The processor is invoked automatically when a query produces multiple datasets (e.g. multiple source_id values) and the user includes "concat" in .processes({...}). It dispatches to _execute_gridded_concat or _execute_hdp_concat based on the catalog type detected in the processing context.
Algorithm
flowchart TD
Start([Input: dict / list of Datasets]) --> CheckType{Single<br/>Dataset?}
CheckType -->|Yes| Pass[Return unchanged]
CheckType -->|No| Route{catalog == hdp?}
Route -->|Yes| HDP[_execute_hdp_concat<br/>concat along station]
Route -->|No| Gridded[_execute_gridded_concat<br/>match result: dict / iterable<br/>concat along sim with source_id labels]
HDP --> Update[update_context]
Gridded --> Update
Update --> End([Output: single Dataset])
click Start "https://github.com/cal-adapt/climakitae/blob/main/climakitae/new_core/processors/concatenate.py#L65" "execute"
click HDP "https://github.com/cal-adapt/climakitae/blob/main/climakitae/new_core/processors/concatenate.py#L105" "_execute_hdp_concat"
click Gridded "https://github.com/cal-adapt/climakitae/blob/main/climakitae/new_core/processors/concatenate.py#L174" "_execute_gridded_concat (match result @228)"
click Update "https://github.com/cal-adapt/climakitae/blob/main/climakitae/new_core/processors/concatenate.py#L487" "update_context"
Code References
| Method | Link to Code | Purpose |
|---|---|---|
__init__ |
View on Github | Store value (defaults to "sim" if non-string) |
execute |
View on Github | Single-input passthrough; route by context["catalog"] |
_execute_hdp_concat |
View on Github | HDP-station concat path |
_execute_gridded_concat |
View on Github | Gridded concat with match result (line 228) over dict / iterable |
_align_time_dim |
View on Github | Align time coordinates before concat |
update_context |
View on Github | Record concat dim and source_id list in context |
set_data_accessor |
View on Github | Receive DataCatalog reference |
Parameter shape
The processor takes a single string: the name of the new dimension.

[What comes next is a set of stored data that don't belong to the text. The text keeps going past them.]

(** The second picture cannot be downloaded. *)
Definition brokenImageWorld : World :=
  {| detectFacets := detectFacets calmWorld;
     fetch := fun u =>
       if jsstring_eqb u (str "https://example/b.png")
       then Ok {| resp_ok := false; resp_blob := Ok [] |}
       else fetch calmWorld u;
     uploadBlob := uploadBlob calmWorld;
     settle_time := settle_time calmWorld;
     post := post calmWorld;
     getItem_fault := fun _ => None;
     setItem_fault := fun _ _ => None |}.

(** The text of [helloWorld] once reformatted. *)
Definition HELLO_WORLD : jsstring := str "Hello" ++ [LF; LF] ++ str "World".

(** "lorem" eighty times, separated by spaces: 479 characters. *)
Definition loremPost : MastodonStatus :=
  ownPost (str "6")
    (str "<p>lorem" ++ concat (repeat (str " lorem") 79) ++ str "</p>") None [].

(** One word of 301 letters. *)
Definition tokenPost : MastodonStatus :=
  ownPost (str "7") (str "<p>" ++ repeat 97%N 301 ++ str "</p>") None [].

(** The gallery with a link-preview card as well. *)
Definition galleryWithCard : MastodonStatus :=
  {| id := str "8"; visibility := str "public"; muted := Some false;
     account_id := str "42"; mentions := [];
     inReplyToAccountId := None; inReplyToId := None; language := EN;
     content := str "<p>pictures and a link</p>";
     url := str "https://example/8";
     createdAt := str "2024-11-20T10:00:00.000Z";
     mediaAttachments := mediaAttachments galleryPost;
     card := Some {| card_url := str "https://example.org/";
                     card_title := str "Example";
                     card_description := str "An example";
                     card_image := Some (str "https://example.org/t.png") |} |}.

(** The state after Bluesky has rejected [helloWorld]. *)
Definition afterFailedHello : State :=
  fst (@ingest asciiExternals [(updateOf helloWorld, rejectingWorld)]
         (initialState ∅)).

(** The state after [helloWorld] has been cross-posted in a calm world. *)
Definition afterHello : State :=
  fst (@ingest asciiExternals [(updateOf helloWorld, calmWorld)]
         (initialState ∅)).

(** The run of events in which the status "1" is delivered twice: Bluesky
    rejects it the first time and accepts it the second time. *)
Definition deliveredTwice : list (MastodonEvent * World) :=
  [(updateOf helloWorld, rejectingWorld); (updateOf helloWorld, calmWorld)].

(** A root post and then a reply to it. *)
Definition rootThenReply : list (MastodonEvent * World) :=
  [(updateOf helloWorld, calmWorld); (updateOf replyPost, calmWorld)].

(** * Properties *)

(** ** Pattern replacement *)

Lemma replaceAll_from_drop m repl k s :
  replaceAll_from m repl k s = replaceAll m repl (drop k s).
Proof.
  revert k. induction s as [|c s IH]; intros [|k]; try reflexivity.
  cbn [replaceAll_from drop]. apply IH.
Qed.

The default is "sim", which is what almost every multi-model workflow wants.
| Field | Type | Description |
|---|---|---|
value |
str |
Name of the new dimension. Defaults to "sim" if a non-string is passed. |
Examples
Multi-model ensemble (gridded catalog)
from climakitae.new_core.user_interface import ClimateData
ensemble = (ClimateData()
.catalog("cadcat")
.activity_id("LOCA2")
.variable("tasmax")
.experiment_id(["historical", "ssp370"])
.table_id("day")
.grid_label("d03")
.processes({
"time_slice": ("2000-01-01", "2050-12-31"),
"clip": "Los Angeles",
"concat": "sim",
})
.get())
# ensemble has a 'sim' dimension labeled by source_id
print(ensemble.sim.values)
HDP station catalog
For the hdp catalog, concat produces a station-dimension stack:
stations = (ClimateData()
.catalog("hdp")
.network_id("hadisd")
.processes({"concat": "station"})
.get())
Behavior notes
- Input must be a collection (dict or iterable) of datasets/dataarrays. A single Dataset/DataArray is returned unchanged.
- For the gridded path, each input dataset is expected to carry a
source_idattribute, which becomes its label along the new dimension. - The HDP path uses a simpler concatenation that does not perform per-source attribute extraction.
- Runs at priority 50 — after early refinement (filter, leap days, units, warming level) and before spatial clipping and time slicing, so the merged ensemble flows through the rest of the pipeline as a single object.